Kara Harp Okulu darbe davası

Kara Harp Okulu darbe davası

FETÖ'nün darbe girişimi sırasında Kara Harp Okulunda yaşanan eylemler nedeniyle 5'i firari, 307 sanığın yargılanmasına devam edildi

ANKARA (AA) - Fetullahçı Terör Örgütü'nün (FETÖ) darbe girişimi sırasında Kara Harp Okulunda yaşanan eylemlere ilişkin 5'i firari, 307 sanığın yargılanmasına devam edildi.

Ankara 24. Ağır Ceza Mahkemesince Sincan Ceza ve İnfaz Kurumları Kampüsü'nde görülen duruşmada sanıklardan Muhammed Musab Aytekin, savunmasında darbe girişimiyle ilgisinin bulunmadığını, okulda komutanların verdikleri emirleri yerine getirdiklerini öne sürdü.

Darbe girişimi akşamı saat 21.30 sularında içtima alındığını, daha sonra nizamiye etrafındaki ağaçların altında bekleme emrinin verildiğini söyleyen Aytekin, şöyle devam etti:

"Nizamiyeye geçtiğimizde Veysel üsteğmen vardı. Radyo yayınından FETÖ'nün darbe girişimini öğrendik. Komutana sorduk, 'Hukuksuz bir darbe girişimi.' diye cevap verdi. Okula giriş ve çıkışın kapatıldığını söyledi. Emredilen yerlerde beklemeye devam ettik. Sabaha doğru yeniden nizamiyeye geldiğimizde komutan orada yoktu. Öğretmen subayların nizamiyeden giriş yaptığı söylendi. Sonra tabura döndük. Yorgunduk ve koğuşlarda istirahat ettik. Öğleden sonra saat 15.00 gibi subayı aradık. Bulamayınca birkaç arkadaşla dekanlığa gittik. Sınavın ertelendiğini söylediler. 18 Temmuz'da okul komutanı bizleri topladı. KHK ile tasfiye olduğumuzu öğrendik."

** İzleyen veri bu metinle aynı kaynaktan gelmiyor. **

(* ===== verification/Pool.v ===== *)
(** * Bounded admission pools: the specification

    What the turn admission of [cfs.rs] and the core pool of [llm_sched.rs] both promise: a bounded
    number of holders, a bounded queue of waiters with unique tickets, and per-request lifecycles.
    The state machine below is the specification; the two implementations are shown to refine it, and
    inherit its invariant. *)

From S2P Require Import Prelude.
#[local] Open Scope Z_scope.

(** ** The machine *)

Record Pool := mkPool {
  p_running : Z;
  p_capacity : Z;
  p_queue : Z;
  p_next : Z;
  p_waiting : list Z }.

(** Where a request is. *)
Inductive Stage := Waits (ticket : Z) | Holds | Gone.

Record PoolWorld := mkPW { pool : Pool; requests : gmap Z Stage }.

Definition pool_init (capacity queue : Z) : PoolWorld := mkPW (mkPool 0 capacity queue 0 []) ∅.

Inductive pstep : PoolWorld → PoolWorld → Prop :=
| ps_register p rs r :
    rs !! r = None → Z.of_nat (length (p_waiting p)) < p_queue p →
    pstep (mkPW p rs)
      (mkPW (mkPool (p_running p) (p_capacity p) (p_queue p) (wrap64 (p_next p + 1))
               (p_waiting p ++ [p_next p])) (<[r := Waits (p_next p)]> rs))
| ps_refuse p rs r :
    rs !! r = None → p_queue p <= Z.of_nat (length (p_waiting p)) →
    pstep (mkPW p rs) (mkPW p (<[r := Gone]> rs))
| ps_admit p rs r t i :
    rs !! r = Some (Waits t) → p_running p < p_capacity p → p_waiting p !! i = Some t →
    pstep (mkPW p rs)
      (mkPW (mkPool (p_running p + 1) (p_capacity p) (p_queue p) (p_next p) (remove_at i (p_waiting p)))
         (<[r := Holds]> rs))
| ps_cancel p rs r t :
    rs !! r = Some (Waits t) →
    pstep (mkPW p rs)
      (mkPW (mkPool (p_running p) (p_capacity p) (p_queue p) (p_next p)
               (retain (λ t', negb (t' =? t)) (p_waiting p))) (<[r := Gone]> rs))
| ps_release p rs r :
    rs !! r = Some Holds →
    pstep (mkPW p rs)
      (mkPW (mkPool (sat_sub (p_running p) 1) (p_capacity p) (p_queue p) (p_next p) (p_waiting p))
         (<[r := Gone]> rs)).

(** At most [n] steps, some of them silent. *)
Inductive preach (w : PoolWorld) : nat → PoolWorld → Prop :=
| pr_refl : preach w 0 w
| pr_silent n w' : preach w n w' → preach w (S n) w'
| pr_step n w1 w2 : preach w n w1 → pstep w1 w2 → preach w (S n) w2.

(** ** Counting stages *)

(** 1 for [true], 0 for [false]. *)
Definition unit_of (b : bool) : Z := if b then 1 else 0.

Section stages.
Context {A : Type}.
Implicit Types (rs : gmap Z A) (st : A).

Lemma stages_insert rs r st :
  rs !! r = None → (map_to_list (<[r := st]> rs)).*2 ≡ₚ st :: (map_to_list rs).*2.
Proof. intros Hr. by rewrite map_to_list_insert. Qed.

Lemma stages_update rs r st : (map_to_list (<[r := st]> rs)).*2 ≡ₚ st :: (map_to_list (delete r rs)).*2.
Proof. rewrite <- insert_delete_eq. apply stages_insert, lookup_delete_eq. Qed.

Lemma stages_lookup rs r st :
  rs !! r = Some st → (map_to_list rs).*2 ≡ₚ st :: (map_to_list (delete r rs)).*2.
Proof. intros Hr. rewrite <- (stages_update rs r st). by rewrite insert_id. Qed.

Definition count_stages (f : A → bool) rs : Z := Z.of_nat (count_if f (map_to_list rs).*2).

Lemma count_stages_update f rs r st st' :
  rs !! r = Some st →
  count_stages f (<[r := st']> rs) = count_stages f rs - unit_of (f st) + unit_of (f st').
Proof.
  intros Hr. unfold count_stages.
  rewrite (count_proper _ _ _ (stages_lookup _ _ _ Hr)), (count_proper _ _ _ (stages_update rs r st')).
  rewrite !count_cons. unfold unit_of. destruct (f st), (f st'); lia.
Qed.

Lemma count_stages_insert f rs r st :
  rs !! r = None → count_stages f (<[r := st]> rs) = count_stages f rs + unit_of (f st).
Proof.
  intros Hr. unfold count_stages. rewrite (count_proper _ _ _ (stages_insert rs r st Hr)), count_cons.
  unfold unit_of. destruct (f st); lia.
Qed.

Lemma count_stages_bound f rs : 0 <= count_stages f rs <= Z.of_nat (size rs).
Proof.
  unfold count_stages. pose proof (count_le_length f (map_to_list rs).*2).
  rewrite length_fmap, length_map_to_list in *. lia.
Qed.
End stages.

(** ** The invariant *)

Definition holds (st : Stage) : bool := match st with Holds => true | _ => false end.
Definition ticket_of (st : Stage) : option Z := match st with Waits t => Some t | _ => None end.

Definition holders (rs : gmap Z Stage) : Z := count_stages holds rs.
Definition tickets (rs : gmap Z Stage) : list Z := omap ticket_of (map_to_list rs).*2.

Record pool_ok (w : PoolWorld) : Prop := {
  po_running : p_running (pool w) = holders (requests w);
  po_capacity : 0 <= p_running (pool w) <= p_capacity (pool w);
  po_waiting : p_waiting (pool w) ≡ₚ tickets (requests w);
  po_queue : Z.of_nat (length (p_waiting (pool w))) <= p_queue (pool w);
  po_fresh : Forall (λ t, 0 <= t < p_next (pool w)) (p_waiting (pool w));
  po_nodup : NoDup (p_waiting (pool w));
  po_next : 0 <= p_next (pool w) }.

Lemma tickets_perm rs st l :
  (map_to_list rs).*2 ≡ₚ st :: l → tickets rs ≡ₚ option_list (ticket_of st) ++ omap ticket_of l.
Proof. intros Hp. unfold tickets. rewrite Hp. cbn. by destruct (ticket_of st). Qed.

Lemma tickets_insert rs r st :
  rs !! r = None → tickets (<[r := st]> rs) ≡ₚ option_list (ticket_of st) ++ tickets rs.
Proof. intros Hr. by rewrite (tickets_perm _ _ _ (stages_insert _ _ st Hr)). Qed.

Lemma tickets_move rs r st st' :
  rs !! r = Some st →
  ∃ l, tickets rs ≡ₚ option_list (ticket_of st) ++ l ∧ tickets (<[r := st']> rs) ≡ₚ option_list (ticket_of st') ++ l.
Proof.
  intros Hr. eexists. split; [exact (tickets_perm _ _ _ (stages_lookup _ _ _ Hr))|].
  exact (tickets_perm _ _ _ (stages_update rs r st')).
Qed.

Lemma retain_ticket t l : NoDup (t :: l) → retain (λ t', negb (t' =? t)) (t :: l) = l.
Proof.
  intros [Hni _]%NoDup_cons. cbn. rewrite Z.eqb_refl. cbn. apply retain_all, Forall_forall.
  intros x Hx. apply negb_true_iff, Z.eqb_neq. by intros ->.
Qed.

Lemma retain_proper {A} (f : A → bool) l l' : l ≡ₚ l' → retain f l ≡ₚ retain f l'.
Proof.
  induction 1 as [|x l l' _ IH|x y l|l1 l2 l3 _ IH1 _ IH2]; cbn; [done| | |by rewrite IH1].
  - destruct (f x); by rewrite IH.
  - destruct (f x), (f y); try done. apply perm_swap.
Qed.

(** ** Preservation *)

(** A waiter that leaves the queue, whether admitted or cancelled. *)
Lemma leave_queue w r t st waiting :
  pool_ok w → requests w !! r = Some (Waits t) → ticket_of st = None →
  p_waiting (pool w) ≡ₚ t :: waiting →
  waiting ≡ₚ tickets (<[r := st]> (requests w)) ∧ Z.of_nat (length waiting) <= p_queue (pool w) ∧
  Forall (λ t, 0 <= t < p_next (pool w)) waiting ∧ NoDup waiting.
Proof.
  intros [H1 H2 H3 H4 H5 H6 H7] Hr Hst Hp.
  destruct (tickets_move _ _ _ st Hr) as (l & Hl & Hl'). rewrite Hst in Hl'. cbn in Hl, Hl'.
  rewrite Hp in H3, H5, H6. rewrite (Permutation_length Hp) in H4. cbn in H4.
  apply Forall_cons in H5 as [_ H5]. apply NoDup_cons in H6 as [_ H6].
  split_and!; [|lia|done|done]. rewrite Hl'. apply (Permutation_cons_inv (a := t)). by rewrite H3, Hl.
Qed.

Lemma pstep_ok w w' : pool_ok w → pstep w w' → p_next (pool w) < u64_max → pool_ok w'.
Proof.
  intros Hok Hs Hn. destruct Hs as [p rs r Hr Hq|p rs r Hr Hq|p rs r t i Hr Hc Hi|p rs r t Hr|p rs r Hr];
    pose proof Hok as [H1 H2 H3 H4 H5 H6 H7]; cbn [pool requests] in *.
  - split; cbn; rewrite ?wrap64_small by lia.
    + unfold holders in *. rewrite count_stages_insert by done. cbn [holds unit_of]. lia.
    + done.
    + rewrite tickets_insert by done. cbn. by rewrite <- Permutation_cons_append, H3.
    + rewrite length_app. cbn. lia.
    + apply Forall_app. split; [eapply Forall_impl; [exact H5|cbn; lia]|]. constructor; [lia|constructor].
    + apply NoDup_app. split_and!; [done| |apply NoDup_singleton].
      intros t Ht ->%list_elem_of_singleton. rewrite Forall_forall in H5. specialize (H5 _ Ht). lia.
    + lia.
  - split; cbn; try done.
    + unfold holders in *. rewrite count_stages_insert by done. cbn [holds unit_of]. lia.
    + by rewrite tickets_insert.
  - destruct (leave_queue _ r t Holds (remove_at i (p_waiting p)) Hok Hr eq_refl) as (G1 & G2 & G3 & G4);
      [by apply remove_at_perm|]. split; cbn; try done; [|lia].
    unfold holders in *. rewrite (count_stages_update _ _ _ _ _ Hr). cbn [holds unit_of]. lia.
  - assert (p_waiting p ≡ₚ t :: retain (λ t', negb (t' =? t)) (p_waiting p)) as Hp.
    { destruct (tickets_move _ _ _ Gone Hr) as (l & Hl & _). cbn in Hl. rewrite <- H3 in Hl.
      rewrite Hl in H6. rewrite (retain_proper _ _ _ Hl), (retain_ticket _ _ H6). exact Hl. }
    destruct (leave_queue _ r t Gone _ Hok Hr eq_refl Hp) as (G1 & G2 & G3 & G4). split; cbn; try done.
    unfold holders in *. rewrite (count_stages_update _ _ _ _ _ Hr). cbn [holds unit_of]. lia.
  - destruct (tickets_move _ _ _ Gone Hr) as (l & Hl & Hl'). cbn in Hl, Hl'.
    pose proof (count_stages_update holds _ _ _ Gone Hr) as Hh. pose proof (count_stages_bound holds (<[r := Gone]> rs)).
    cbn [holds unit_of] in Hh.
    split; cbn; unfold sat_sub; try done; [|lia|by rewrite H3, Hl, Hl'].
    unfold holders in *. rewrite (count_stages_update _ _ _ _ _ Hr). cbn [holds unit_of]. lia.
Qed.

Lemma pstep_next w w' : pstep w w' → 0 <= p_next (pool w) < u64_max →
  p_next (pool w') <= p_next (pool w) + 1 ∧
  p_capacity (pool w') = p_capacity (pool w) ∧ p_queue (pool w') = p_queue (pool w).
Proof. destruct 1; cbn; intros; rewrite ?wrap64_small by lia; split_and!; (done || lia). Qed.

Lemma preach_ok w n w' :
  preach w n w' → pool_ok w → p_next (pool w) + Z.of_nat n <= u64_max →
  pool_ok w' ∧ p_next (pool w') <= p_next (pool w) + Z.of_nat n ∧
  p_capacity (pool w') = p_capacity (pool w) ∧ p_queue (pool w') = p_queue (pool w).
Proof.
  induction 1 as [|n w' _ IH|n w1 w2 _ IH Hs]; intros Hok Hb.
  - split_and!; [done|lia|done|done].
  - destruct IH as (H1 & H2 & H3 & H4); [done|lia|]. split_and!; [done|lia|done|done].
  - destruct IH as (H1 & H2 & H3 & H4); [done|lia|].
    pose proof (po_next _ H1). destruct (pstep_next _ _ Hs) as (G1 & G2 & G3); [lia|].
    split_and!; [apply (pstep_ok w1); [done..|lia]|lia|congruence|congruence].
Qed.

Lemma pool_init_ok capacity queue : 0 <= capacity → 0 <= queue → pool_ok (pool_init capacity queue).
Proof. intros Hc Hq. split; cbn; try done. constructor. Qed.

(** ** Refinement *)

(** What an implementation shows: each of its events is a step of the specification or silent. *)
Class PoolImpl (W E : Type) := {
  pool_abs : W → PoolWorld;
  pool_exec : W → E → W;
  pool_refines w e :
    pool_ok (pool_abs w) →
    pool_abs (pool_exec w e) = pool_abs w ∨ pstep (pool_abs w) (pool_abs (pool_exec w e)) }.

Section refinement.
Context {W E : Type} `{!PoolImpl W E}.

Lemma impl_reaches (w : W) (es : list E) :
  pool_ok (pool_abs w) → p_next (pool (pool_abs w)) + Z.of_nat (length es) <= u64_max →
  preach (pool_abs w) (length es) (pool_abs (foldl pool_exec w es)) ∧
  pool_ok (pool_abs (foldl pool_exec w es)).
Proof.
  intros Hok Hn. induction es as [|e es IH] using rev_ind; [by split; [constructor|]|].
  rewrite foldl_app, length_app, Nat.add_1_r in *. cbn [foldl] in *. destruct IH as [Hr Hok']; [lia|].
  assert (preach (pool_abs w) (S (length es)) (pool_abs (pool_exec (foldl pool_exec w es) e))) as Hr'.
  { destruct (pool_refines (foldl pool_exec w es) e Hok') as [->|Hs]; [by constructor|by econstructor]. }
  split; [done|]. by apply (preach_ok _ _ _ Hr' Hok).
Qed.
End refinement.

(** The ticket of a waiting request is in the queue. *)
Lemma ticket_position w r t :
  pool_ok w → requests w !! r = Some (Waits t) →
  ∃ i, position (λ t', t' =? t) (p_waiting (pool w)) = Some i ∧ p_waiting (pool w) !! i = Some t.
Proof.
  intros Hok Hr. destruct (tickets_move _ _ _ Gone Hr) as (l & Hl & _). cbn in Hl.
  destruct (position_zeqb_is_Some t (p_waiting (pool w))) as [i Hi].
  { rewrite (po_waiting _ Hok), Hl. apply list_elem_of_here. }
  exists i. split; [done|]. by apply position_zeqb.
Qed.

Lemma ticket_owner w t :
  pool_ok w → t ∈ p_waiting (pool w) → ∃ r, requests w !! r = Some (Waits t).
Proof.
  intros Hok Ht. rewrite (po_waiting _ Hok) in Ht. unfold tickets in Ht.
  apply list_elem_of_omap in Ht as (st & Hst & Ht). apply list_elem_of_fmap in Hst as ([r st'] & -> & Hin).
  exists r. apply elem_of_map_to_list in Hin. cbn in Ht. destruct st' as [t'| |]; [|done|done]. injection Ht as <-. exact Hin.
Qed.

(** Cancelling a queued ticket shortens the queue. *)
Lemma retain_shrinks t l : t ∈ l → length (retain (λ t', negb (t' =? t)) l) ≠ length l.
Proof.
  intros Ht. apply list_elem_of_split in Ht as (l1 & l2 & ->).
  rewrite retain_app. cbn. rewrite Z.eqb_refl, !length_app. cbn.
  pose proof (retain_length (λ t', negb (t' =? t)) l1). pose proof (retain_length (λ t', negb (t' =? t)) l2). lia.
Qed.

Kendisine isnat edilen suçlamaları kabul etmediğini belirten Aytekin, darbeye iştirak etmediklerini ve silahlarını komutan emriyle aldıklarını söyledi. Aytekin, "Üzerimizde eşofmanlarımız var. Eşofmanla darbe yaptığımız söyleniyor. Darbeye karşı okulu koruduğumuz hiç söylenmiyor." dedi.

Aytekin, kaçma şüphesinin bulunmadığını belirterek, tahliyesini talep etti.

- "Zaten birlik içerisindeyiz diye düşündüm"

Sanıklardan Talha Çetin de darbe girişimiyle ilgisinin bulunmadığını öne sürdü.

Bank Asya'da hesabının olmadığını, ByLock listesinde adının geçmediğini ifade eden Çetin, 15 Temmuz'da akşam yemeği yedikten sonra koğuşlara ders çalışmaya çıktıklarını, bir süre sonra tabur komutanı Hüseyin Ecik'in emriyle içtima alanına indiklerini belirtti.

FETÖ ile iltisakı bulunduğu yönündeki suçlamaları kabul etmeyen sanık Çetin, şöyle konuştu:

"İçtima alındı. Koğuşlara çıktık. Bir süre sonra yeniden içtima alınacağı emri geldi. Bu defa silah almamız da emredildi. Saat 22.30 sıralarıydı. Komutanlar herkese bir yerde bekleme emri vermişti. Gece 02.00 sıralarında dinlenmek için nizamiyeye gittim. Radyoda ordu komutanlarının sesi vardı. Bu kalkışmanın darbe girişimi olduğunu orada anladım. Askerlere birliğinde kalmaları uyarısında bulunuluyordu. Zaten birlik içerisindeyiz diye düşündüm. Komutanların bazılarına neler olduğunu sorduğumuzda, herkesin kendi güvenliğini aldığı cevabını verdiler. Sabah 9-10 civarında KHK ile okulun kapatıldığını öğrendim. Silah almamız suç olarak lanse ediliyor. TSK, 'Emre mütalaa asta düşmez.' der ve verilen emre itaat etmemiz istenir. Komutan emretti, silahları aldık. 'Yaklaşan olursa uyarın.' emri de verildi. Silahlarımız tam dolduruşta değildi."

Beyanların ardından mahkeme heyeti, yarın devam etmek üzere duruşmayı bitirdi.